As you know, I got a close look at Guantanamo Bay last Friday, just hours after we left that prison, as we reported, three detainees committed suicide. And that's caused all kinds of controversy.

Now some on the left believe the Bush administration is violating human rights and the War on Terror, by policy. That is, they are mandating torture and other abuses.

Abu Ghraib proved that bad things can happen in a war as chaotic as this one. And there have been coerced interrogation methodsused on a few captured terrorists.

But time after time, ladies and gentlemen, the anti-Bush press makes terrorist suspects into victims. And I believe that is very wrong and harmful to America.

Today, for example, The New York Times published an article by a man named Mourad Benchellali, who spent two years as a prisoner in Guantanamo Bay. The French citizen portrays himself as a victim. He writes:

"In the early summer of 2001, when I was 19, I made the mistake of listening to my older brother and going to Afghanistan on what I thought was a dream vacation. [It] turned out to be an Al Qaeda training camp. For two months, I was there, trapped in the middle of the desert by fear and my own stupidity.

"As soon as my time was up, I headed home. I was a few miles from the Pakistani border when I learned, with horror, about the attacks of 9/11.

"I was seized by the Pakistani Army. I was delivered to the United States Army. [I] had never been on a battlefield, let alone fought or aimed a weapon at anyone."

Mr. Benchellali was then sent to Gitmo, and subsequently repatriated back to France, where he is now awaiting trial on terrorism charges. He says he was tortured by Americans at Guantanamo Bay.

The New York Times allowed this man to paint himself as a victim of abuse, an object of sympathy.

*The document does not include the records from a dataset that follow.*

Definition slog_from_dict (data : pyval) : res slog :=
  match data with
  | VDict d =>
      match from_dict_body d with
      | Ok s => Ok s
      | Raise e => Raise (malformed e)
      end
  | _ => Raise (ValueError "StreamLog data must be a dictionary")
  end.

(** ** Whatever is accepted is well-formed *)

Lemma int_within_ok lo hi v msg z :
  int_within lo hi v msg = Ok z → v = VInt z ∧ lo ≤ z ≤ hi.
Proof.
  destruct v; simpl; try done.
  destruct (Z.leb_spec lo z0), (Z.leb_spec z0 hi); simpl; try done.
  by intros [= ->].
Qed.

Lemma expect_ok {A} (o : option A) msg a : expect o msg = Ok a → o = Some a.
Proof. destruct o; simpl; [by intros [= ->]|done]. Qed.

(** Bucket counts are positive 64-bit integers. *)
Definition store_ok (d : gmap Z Z) : Prop := ∀ k v, d !! k = Some v → 1 ≤ v ≤ MAX_INT64.

Lemma validate_buckets_ok lo hi b d :
  validate_buckets lo hi b = Ok d → store_ok d.
Proof.
  unfold validate_buckets.
  assert (store_ok ∅) as H0 by (intros k v Hk; by rewrite lookup_empty in Hk).
  revert H0. generalize (∅ : gmap Z Z). induction b as [|kv b IH]; intros acc Hacc Hr.
  { by injection Hr as <-. }
  simpl in Hr. apply res_bind_ok in Hr as (acc' & H1 & H2).
  apply (IH acc'); [|done]. unfold validate_bucket in H1. inv_res H1.
  match goal with E : int_within _ _ _ _ = Ok _ |- _ =>
    apply int_within_ok in E as [_ Hv] end. intros k v.
  destruct (decide (a = k)) as [->|Hne].
  - rewrite lookup_insert_eq. by intros [= <-].
  - rewrite lookup_insert_ne by done. apply Hacc.
Qed.
Definition set_objs (o : list tslog) (w : world) : world := mk_world o (w_held w) (w_drained w).
Definition set_held (h : list (nat * streamlog)) (w : world) : world :=
  mk_world (w_objs w) h (w_drained w).
Definition set_drained (d : list streamlog) (w : world) : world :=
  mk_world (w_objs w) (w_held w) d.

(** One critical section of some thread: an ingestion call, a reset or a drain
    of object [i]; the first half of [objs[i].merge(objs[j])]; the second half
    of the [k]-th merge under way. *)
Inductive action :=
| ACall (i : nat) (c : slog_call) (now : float)
| AReset (i : nat) (now : float)
| ADrain (i : nat) (now : float)
| ASnapshot (j i : nat)
| AMerge (k : nat) (now : float).

Definition ts_call (c : slog_call) : float → M tslog unit :=
  match c with
  | SLatency v => ts_add_latency v
  | SBatch vs => ts_add_batch vs
  | SEvent name n => ts_add_event name n
  | SUnique item => ts_add_unique item
  end.

(** Running a method of object [i]. *)
Definition on_obj {A} (i : nat) (m : M tslog A) : M world A :=
  w <- mget ;;
  o <- mlift (py_index (w_objs w) (Z.of_nat i)) ;;
  let '(r, o') := m o in
  mmodify (set_objs (<[i := o']> (w_objs w))) ;;;
  mlift r.

Definition act (a : action) : M world unit :=
  match a with
  | ACall i c now => on_obj i (ts_call c now)
  | AReset i now => on_obj i (ts_reset now)
  | ADrain i now =>
      l <- on_obj i (ts_drain now) ;;
      mmodify (λ w, set_drained (w_drained w ++ [l]) w)
  | ASnapshot j i =>
      l <- on_obj j ts_get_snapshot ;;
      mmodify (λ w, set_held (w_held w ++ [(i, l)]) w)
  | AMerge k now =>
      w <- mget ;;
      t <- mlift (py_index (w_held w) (Z.of_nat k)) ;;
      mmodify (set_held (delete k (w_held w))) ;;;
      on_obj t.1 (ts_merge t.2 now)
  end.

(** A schedule, and which of its steps succeeded; the thread of a step that
    raises goes on with its next one. *)
Fixpoint run_schedule (acts : list action) (w : world) : list bool * world :=
  match acts with
  | [] => ([], w)
  | a :: acts =>
      let '(r, w) := act a w in
      let '(oks, w) := run_schedule acts w in
      (is_ok r :: oks, w)
  end.

(** ** The specification

    Each log is the list of the calls it accepted. *)
Record histories := mk_histories {
  h_objs : list (list slog_call);
  h_held : list (nat * list slog_call);
  h_drained : list (list slog_call)
}.

Definition hist_act (a : action) (h : histories) : histories :=
  match a with
  | ACall i c _ => mk_histories (alter (λ cs, cs ++ [c]) i (h_objs h)) (h_held h) (h_drained h)
  | AReset i _ => mk_histories (alter (λ _, []) i (h_objs h)) (h_held h) (h_drained h)
  | ADrain i _ =>
      mk_histories (alter (λ _, []) i (h_objs h)) (h_held h)
        (h_drained h ++ option_list (h_objs h !! i))
  | ASnapshot j i =>
      mk_histories (h_objs h)
        (h_held h ++ option_list ((λ cs, (i, cs)) <$> (h_objs h !! j))) (h_drained h)
  | AMerge k _ =>
      match h_held h !! k with
      | Some (i, cs') =>
          mk_histories (alter (λ cs, cs ++ cs') i (h_objs h)) (delete k (h_held h)) (h_drained h)
      | None => h
      end
  end.

(** A failed step changes no log; a failed merge also ends. *)
Definition hist_step (a : action) (ok : bool) (h : histories) : histories :=
  match a, ok with
  | _, true => hist_act a h
  | AMerge k _, false => mk_histories (h_objs h) (delete k (h_held h)) (h_drained h)
  | _, false => h
  end.
Definition resident (v : string * string * nat) (s : shared) : Prop :=
  peek v.1.1 v.1.2 (sh_mem s) = Some v.2.
Definition serialises (v : string * string * nat) (payload : pyval) (s : shared) : Prop :=
  ∃ l, sh_heap s !! v.2 = Some l ∧ serialize_stream (tl_log l) = Ok payload.
Definition labelled (v : string * string * nat) (payload : pyval) (label : float) (s : shared) : Prop :=
  ∃ l, sh_heap s !! v.2 = Some l ∧ serialize_stream (tl_log l) = Ok payload ∧ label = tl_updated l.

(** The return of an operation. *)
Definition returned (r : res answer) (s : shared) : Prop :=
  ∃ h', map_step choices h o (res_map (reply_of s) r) h' ∧ seq_ok past' s h'.

Definition before (p : pc) (s : shared) : Prop :=
  match p with
  | PStart o' => o' = o
  | PWait o' => o' = o ∧ o ≠ OFlush
  | PLoad o' => o' = o ∧ absent s
  | PSave o' st v => o' = o ∧ absent s ∧ pending st s ∧ resident v s
  | PLabel o' st v pl => o' = o ∧ absent s ∧ pending st s ∧ resident v s ∧ serialises v pl s
  | PCommit o' st v pl label =>
      o' = o ∧ absent s ∧ pending st s ∧ resident v s ∧ labelled v pl label s
  | PEvict o' st v =>
      o' = o ∧ absent s ∧ pending st s ∧ resident v s ∧ stored (h !! v.1) (sh_rows s !! v.1)
  | PDelete ns sid => o = ODel ns sid true
  | PFlush items => o = OFlush ∧ ∀ v, v ∈ items → resident v s
  | PFlushLabel v pl items => o = OFlush ∧ (∀ v, v ∈ items → resident v s) ∧ resident v s ∧ serialises v pl s
  | PFlushCommit v pl label items =>
      o = OFlush ∧ (∀ v, v ∈ items → resident v s) ∧ resident v s ∧ labelled v pl label s
  | PRemove _ _ _ | PDone _ => False
  end.

Definition at_pc (p : pc) (s : shared) : Prop :=
  match p with
  | PDone r => returned r s
  | PRemove ns sid found =>
      o = ODel ns sid true ∧
      seq_ok past (set_mem (remove ns sid (sh_mem s)) s) (delete (ns, sid) h) ∧
      (is_Some (h !! (ns, sid)) ↔ found = true ∨ is_Some (peek ns sid (sh_mem s)))
  | _ => seq_ok past s h ∧ before p s
  end ∧ (critical p = false → sh_lock s = None).

(** The segments an operation still has, at most. *)
Definition rank (x : pc * shared) : nat :=
  match x.1 with
  | PStart _ => 10 + 3 * length (snapshot_items (sh_mem x.2))
  | PWait _ => 9 | PLoad _ => 8 | PSave _ _ _ => 7 | PLabel _ _ _ _ => 6
  | PCommit _ _ _ _ _ => 5 | PEvict _ _ _ => 4 | PDelete _ _ => 3 | PRemove _ _ _ => 2
  | PFlush items => 1 + 3 * length items
  | PFlushLabel _ _ items => 3 + 3 * length items
  | PFlushCommit _ _ _ items => 2 + 3 * length items
  | PDone _ => 0
  end.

But here's what The Times did not tell you, although the paper surely knows this: Mourad Benchellali's entire family is involved with terrorism. His brother was convicted today — today! — of terrorism charges and sentenced to 10 years in a French prison. His father, a radical cleric, was also convicted of terrorism charges. His mother and half brother — you guessed it — convicted terrorists.

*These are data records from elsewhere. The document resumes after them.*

Lemma merge_update_ok st n v l s :
  mesh_ok s → pn_fin v = true → 0 ≤ pn_val v → n ≠ ms_node_id s →
  (∀ log, l = Some log → slog_wf log) →
  mesh_ok (merge_update st n v l s) ∧ ms_node_id (merge_update st n v l s) = ms_node_id s.
Proof.
  intros Ok Fv Hv Hn Hl.
  pose proof (λ st' n', merge_update_entry s st n v l st' n' Ok Fv) as He.
  destruct (merge_update_cases st n v l s) as [E|[E Ha]]; rewrite E in *; [done|].
  unfold admitted in Ha. apply andb_true_iff in Ha as [Ha1 Ha2].
  split; [|by destruct l].
  constructor.
  - eapply union_within; [exact Ha1|apply stored_keys|apply Ok].
  - intros st'. destruct (decide (st' = st)) as [->|Hne].
    + eapply union_within; [exact Ha2| |apply Ok].
      intros k' [[? _]|?]%stored_origins; [by left|by right].
    + etransitivity; [|apply (mo_origins s Ok st')]. apply union_size_mono.
      intros k' [[_ ?]|?]%stored_origins; done.
  - intros st' n' x. pose proof (mo_exclusive s Ok st' n') as Hx. unfold stored.
    destruct l as [log|]; cbn [ms_snapshots ms_tombstones set_peers];
      rewrite group_set_get, group_pop_get; destruct (decide (st = st')) as [->|Hne]; try apply Hx.
    + rewrite od_get_set, od_get_del. case_decide; [done|]. apply Hx.
    + rewrite od_get_set, od_get_del. case_decide; [done|]. apply Hx.
  - intros st'. assert (ms_node_id (stored st n v l s) = ms_node_id s) as -> by by destruct l.
    rewrite He, decide_False by (by intros [_ ?]). apply Ok.
  - intros st' n' w l'. rewrite He. case_decide as Hd; [|apply Ok]. destruct Hd as [-> ->].
    destruct (admitted st' n' s); [|apply Ok]. unfold lww. cbn [entry_version].
    destruct (Z.ltb_spec (entry_version (entry_at s st' n')) (pn_val v)) as [Hlt|]; [|apply Ok].
    intros [= <- <-]. split_and!; try done.
    destruct (entry_at s st' n') as [[w l']|] eqn:Ee; cbn in Hlt; [|done].
    destruct (mo_entries s Ok _ _ _ _ Ee) as (_ & ? & _). lia.
Qed.

(** ** Payloads *)

Section payloads.
Context `{Libm}.

(** The updates a payload carries for a node: the entries that decode, in
    order, without the node's own. *)
Definition entry_updates (node stream_id : string) (timestamp : float) (e : pyval * pyval)
  : list update :=
  match as_identifier e.1, as_dict e.2 with
  | Some nid, Some data =>
      if decide (nid = node) then []
      else match decode_update data timestamp with
           | Ok (v, l) => [mk_update stream_id nid v l]
           | Raise _ => []
           end
  | _, _ => []
  end.

Definition stream_updates (node : string) (timestamp : float) (e : pyval * pyval) : list update :=
  match e.1, as_dict e.2 with
  | VStr stream_id, Some node_data =>
      if valid_stream_key (VStr stream_id)
      then flat_map (entry_updates node stream_id timestamp) node_data else []
  | _, _ => []
  end.

Definition payload_updates (node : string) (timestamp : float) (streams : pydict) : list update :=
  flat_map (stream_updates node timestamp) streams.

Definition apply_updates (us : list update) (s : mesh) : mesh :=
  foldl (λ s u, apply_update u s) s us.

Lemma apply_updates_app us vs s : apply_updates (us ++ vs) s = apply_updates vs (apply_updates us s).
Proof. apply foldl_app. Qed.

Lemma apply_update_node u s : ms_node_id (apply_update u s) = ms_node_id s.
Proof.
  unfold apply_update. destruct (merge_update_cases (up_stream u) (up_node u) (up_version u)
    (up_log u) s) as [->|[-> _]]; [done|]. unfold stored. by destruct (up_log u).
Qed.

Lemma apply_updates_node us s : ms_node_id (apply_updates us s) = ms_node_id s.
Proof.
  revert s. induction us as [|u us IH]; intros s; [done|]. cbn.
  change (ms_node_id (apply_updates us (apply_update u s)) = ms_node_id s).
  by rewrite IH, apply_update_node.
Qed.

But The New York Times wants us to believe that this guy simply made a bad vacation decision and wound up in Guantanamo Bay.

Sure. While his entire family is involved with trying to kill people, he doesn't know where he's going in the middle of Afghanistan. And while he's just trying to get home to France, he goes in the wrong direction and winds up near Tora Bora, where he's captured just standing around. Do you believe that story? You also believe the Dixie Chicks vacation with Dick Cheney.

What a bunch of bull.

And this is the kind of stuff I see all day long in the American press. Most readers of The New York Times have no idea who Mourad Benchellali is. They just read his sorrowful words and then run down to Starbucks in West Hollywood and tell their friends the military is torturing people.

Garbage, garbage, garbage.

So, I'm sorry I had to use this segment for some truth policing, but enough is enough with this B.S. Mourad Benchellali is deeply involved with terrorism. He's not some barber who made a wrong turn at Kandahar. And The New York Times should be ashamed of itself. Shame on you.